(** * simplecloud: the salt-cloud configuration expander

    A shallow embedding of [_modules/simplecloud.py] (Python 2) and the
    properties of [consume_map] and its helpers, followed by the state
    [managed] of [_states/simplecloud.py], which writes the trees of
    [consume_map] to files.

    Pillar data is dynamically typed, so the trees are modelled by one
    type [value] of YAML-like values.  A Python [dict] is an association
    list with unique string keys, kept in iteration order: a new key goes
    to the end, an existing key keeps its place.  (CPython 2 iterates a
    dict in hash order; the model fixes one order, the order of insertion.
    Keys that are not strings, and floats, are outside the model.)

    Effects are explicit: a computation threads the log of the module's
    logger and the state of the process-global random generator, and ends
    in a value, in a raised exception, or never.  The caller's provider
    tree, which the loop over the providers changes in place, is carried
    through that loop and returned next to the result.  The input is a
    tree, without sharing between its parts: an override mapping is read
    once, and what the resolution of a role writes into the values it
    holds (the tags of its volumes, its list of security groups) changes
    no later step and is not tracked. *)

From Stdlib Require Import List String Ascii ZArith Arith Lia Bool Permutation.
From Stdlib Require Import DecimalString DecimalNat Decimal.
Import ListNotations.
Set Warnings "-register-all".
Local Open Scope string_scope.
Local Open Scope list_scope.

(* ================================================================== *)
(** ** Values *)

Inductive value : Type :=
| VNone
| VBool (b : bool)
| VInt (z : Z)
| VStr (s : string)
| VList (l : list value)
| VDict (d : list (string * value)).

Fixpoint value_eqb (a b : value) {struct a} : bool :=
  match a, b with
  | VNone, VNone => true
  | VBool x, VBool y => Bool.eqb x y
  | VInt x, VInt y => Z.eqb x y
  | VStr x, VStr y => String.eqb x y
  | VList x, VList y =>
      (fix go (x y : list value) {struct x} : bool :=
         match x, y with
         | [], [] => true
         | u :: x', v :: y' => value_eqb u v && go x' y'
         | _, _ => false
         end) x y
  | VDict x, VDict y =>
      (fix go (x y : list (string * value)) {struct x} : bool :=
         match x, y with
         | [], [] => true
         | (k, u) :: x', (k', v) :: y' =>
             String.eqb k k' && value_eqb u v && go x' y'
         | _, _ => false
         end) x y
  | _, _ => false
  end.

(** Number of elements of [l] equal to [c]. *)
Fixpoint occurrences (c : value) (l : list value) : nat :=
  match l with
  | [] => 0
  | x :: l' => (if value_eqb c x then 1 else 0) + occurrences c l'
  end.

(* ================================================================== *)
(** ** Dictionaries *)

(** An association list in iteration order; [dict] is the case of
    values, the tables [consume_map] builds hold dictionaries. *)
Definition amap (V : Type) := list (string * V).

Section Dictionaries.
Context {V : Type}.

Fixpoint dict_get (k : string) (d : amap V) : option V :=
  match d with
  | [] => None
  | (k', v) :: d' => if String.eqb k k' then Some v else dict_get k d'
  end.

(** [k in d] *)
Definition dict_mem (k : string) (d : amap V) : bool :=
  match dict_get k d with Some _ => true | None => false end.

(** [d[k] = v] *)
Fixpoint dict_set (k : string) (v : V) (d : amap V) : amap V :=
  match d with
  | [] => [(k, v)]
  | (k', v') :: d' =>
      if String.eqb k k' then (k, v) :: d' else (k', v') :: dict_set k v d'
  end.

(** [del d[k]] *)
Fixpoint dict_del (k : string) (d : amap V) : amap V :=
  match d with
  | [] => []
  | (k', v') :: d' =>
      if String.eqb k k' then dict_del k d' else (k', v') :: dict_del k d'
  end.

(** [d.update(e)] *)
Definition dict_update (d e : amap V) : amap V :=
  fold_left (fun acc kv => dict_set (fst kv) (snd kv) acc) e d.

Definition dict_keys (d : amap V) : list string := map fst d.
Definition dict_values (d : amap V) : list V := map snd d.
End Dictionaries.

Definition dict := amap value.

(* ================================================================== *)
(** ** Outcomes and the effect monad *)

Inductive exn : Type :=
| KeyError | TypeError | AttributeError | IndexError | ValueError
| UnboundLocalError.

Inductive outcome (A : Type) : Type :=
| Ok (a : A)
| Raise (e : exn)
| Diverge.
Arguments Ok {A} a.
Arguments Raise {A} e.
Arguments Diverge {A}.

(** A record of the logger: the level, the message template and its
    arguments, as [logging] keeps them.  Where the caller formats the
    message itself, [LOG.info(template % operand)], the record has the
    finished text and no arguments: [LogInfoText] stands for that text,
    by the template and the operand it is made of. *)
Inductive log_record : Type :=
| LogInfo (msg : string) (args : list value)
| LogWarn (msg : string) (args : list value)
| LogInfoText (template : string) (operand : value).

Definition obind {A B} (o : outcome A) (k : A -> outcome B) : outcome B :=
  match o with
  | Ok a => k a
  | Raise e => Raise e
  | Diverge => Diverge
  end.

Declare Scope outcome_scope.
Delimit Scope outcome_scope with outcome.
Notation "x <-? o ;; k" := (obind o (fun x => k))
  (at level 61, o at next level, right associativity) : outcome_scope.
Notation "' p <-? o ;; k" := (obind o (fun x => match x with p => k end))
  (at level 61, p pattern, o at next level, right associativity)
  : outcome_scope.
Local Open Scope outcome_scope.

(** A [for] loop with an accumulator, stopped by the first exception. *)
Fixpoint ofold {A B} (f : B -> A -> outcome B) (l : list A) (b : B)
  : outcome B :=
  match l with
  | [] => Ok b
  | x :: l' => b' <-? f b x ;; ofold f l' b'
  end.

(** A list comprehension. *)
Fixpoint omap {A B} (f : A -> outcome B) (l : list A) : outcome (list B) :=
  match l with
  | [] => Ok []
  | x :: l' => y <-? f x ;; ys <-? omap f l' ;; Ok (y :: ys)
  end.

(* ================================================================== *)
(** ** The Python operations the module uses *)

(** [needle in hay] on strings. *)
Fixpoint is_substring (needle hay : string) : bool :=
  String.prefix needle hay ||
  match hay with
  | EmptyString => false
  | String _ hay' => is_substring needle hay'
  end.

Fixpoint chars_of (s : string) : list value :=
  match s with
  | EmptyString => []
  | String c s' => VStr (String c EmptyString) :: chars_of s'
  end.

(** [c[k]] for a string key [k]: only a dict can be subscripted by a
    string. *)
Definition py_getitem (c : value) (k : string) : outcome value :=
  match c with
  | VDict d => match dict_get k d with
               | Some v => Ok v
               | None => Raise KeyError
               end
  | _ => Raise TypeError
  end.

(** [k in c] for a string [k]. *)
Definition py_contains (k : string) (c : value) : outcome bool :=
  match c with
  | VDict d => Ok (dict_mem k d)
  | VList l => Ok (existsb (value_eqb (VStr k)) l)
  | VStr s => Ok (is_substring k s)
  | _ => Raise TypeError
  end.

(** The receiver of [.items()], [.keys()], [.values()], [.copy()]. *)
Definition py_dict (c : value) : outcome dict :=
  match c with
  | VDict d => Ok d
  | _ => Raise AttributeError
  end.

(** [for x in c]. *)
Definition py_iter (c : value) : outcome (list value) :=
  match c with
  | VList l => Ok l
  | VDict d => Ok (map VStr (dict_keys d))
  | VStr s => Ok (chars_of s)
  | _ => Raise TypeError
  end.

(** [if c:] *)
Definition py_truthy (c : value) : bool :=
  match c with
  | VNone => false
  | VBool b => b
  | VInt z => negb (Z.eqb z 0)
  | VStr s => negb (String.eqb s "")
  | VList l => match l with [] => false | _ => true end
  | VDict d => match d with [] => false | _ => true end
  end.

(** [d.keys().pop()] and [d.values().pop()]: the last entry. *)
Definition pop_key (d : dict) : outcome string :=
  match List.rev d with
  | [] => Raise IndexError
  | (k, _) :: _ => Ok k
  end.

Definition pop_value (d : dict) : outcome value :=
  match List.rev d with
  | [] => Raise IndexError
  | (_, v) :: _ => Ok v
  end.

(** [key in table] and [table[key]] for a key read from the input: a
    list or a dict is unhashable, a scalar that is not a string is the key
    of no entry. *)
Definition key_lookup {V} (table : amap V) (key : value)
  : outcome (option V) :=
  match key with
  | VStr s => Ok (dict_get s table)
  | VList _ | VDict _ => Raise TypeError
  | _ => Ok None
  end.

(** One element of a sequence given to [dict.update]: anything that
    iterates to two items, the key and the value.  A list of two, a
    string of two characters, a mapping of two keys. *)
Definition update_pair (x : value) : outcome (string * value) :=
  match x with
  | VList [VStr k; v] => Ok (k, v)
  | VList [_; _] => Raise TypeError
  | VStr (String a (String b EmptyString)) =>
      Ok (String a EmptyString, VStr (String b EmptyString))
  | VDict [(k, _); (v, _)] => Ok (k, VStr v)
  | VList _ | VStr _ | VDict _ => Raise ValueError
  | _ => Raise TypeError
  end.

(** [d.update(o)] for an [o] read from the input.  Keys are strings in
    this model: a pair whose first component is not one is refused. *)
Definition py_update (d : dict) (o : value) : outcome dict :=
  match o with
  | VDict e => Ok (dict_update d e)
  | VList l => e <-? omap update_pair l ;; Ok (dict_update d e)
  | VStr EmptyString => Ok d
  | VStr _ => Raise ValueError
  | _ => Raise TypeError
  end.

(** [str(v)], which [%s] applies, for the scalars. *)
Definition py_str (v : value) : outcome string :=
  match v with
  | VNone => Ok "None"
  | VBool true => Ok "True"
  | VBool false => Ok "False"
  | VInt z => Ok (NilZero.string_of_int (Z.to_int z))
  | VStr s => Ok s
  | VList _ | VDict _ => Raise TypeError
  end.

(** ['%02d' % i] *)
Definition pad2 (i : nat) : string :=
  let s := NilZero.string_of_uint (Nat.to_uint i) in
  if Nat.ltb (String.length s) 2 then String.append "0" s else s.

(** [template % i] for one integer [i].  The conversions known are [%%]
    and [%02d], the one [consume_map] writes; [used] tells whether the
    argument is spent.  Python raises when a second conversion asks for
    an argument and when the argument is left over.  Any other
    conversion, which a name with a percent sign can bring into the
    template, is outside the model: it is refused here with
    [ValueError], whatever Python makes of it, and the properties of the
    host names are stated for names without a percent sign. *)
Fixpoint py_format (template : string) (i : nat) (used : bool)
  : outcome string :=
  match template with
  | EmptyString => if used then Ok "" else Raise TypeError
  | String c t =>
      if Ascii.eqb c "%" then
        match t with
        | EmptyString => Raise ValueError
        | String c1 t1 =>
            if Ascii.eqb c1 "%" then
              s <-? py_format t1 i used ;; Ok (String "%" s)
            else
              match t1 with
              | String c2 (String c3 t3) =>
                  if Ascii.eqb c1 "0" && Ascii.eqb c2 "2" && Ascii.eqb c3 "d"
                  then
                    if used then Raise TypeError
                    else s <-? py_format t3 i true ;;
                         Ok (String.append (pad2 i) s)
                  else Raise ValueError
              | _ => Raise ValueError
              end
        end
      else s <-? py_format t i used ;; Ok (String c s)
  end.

------------------------------------------------------------------------

## Description of the task
Copy out whichever lines of the listing contain the word "then".

## Answer area
  | x :: l' => (if value_eqb c x then 1 else 0) + occurrences c l'
  | (k', v) :: d' => if String.eqb k k' then Some v else dict_get k d'
      if String.eqb k k' then (k, v) :: d' else (k', v') :: dict_set k v d'
      if String.eqb k k' then dict_del k d' else (k', v') :: dict_del k d'
  if Nat.ltb (String.length s) 2 then String.append "0" s else s.
  | EmptyString => if used then Ok "" else Raise TypeError
      if Ascii.eqb c "%" then
            if Ascii.eqb c1 "%" then
                  then
                    if used then Raise TypeError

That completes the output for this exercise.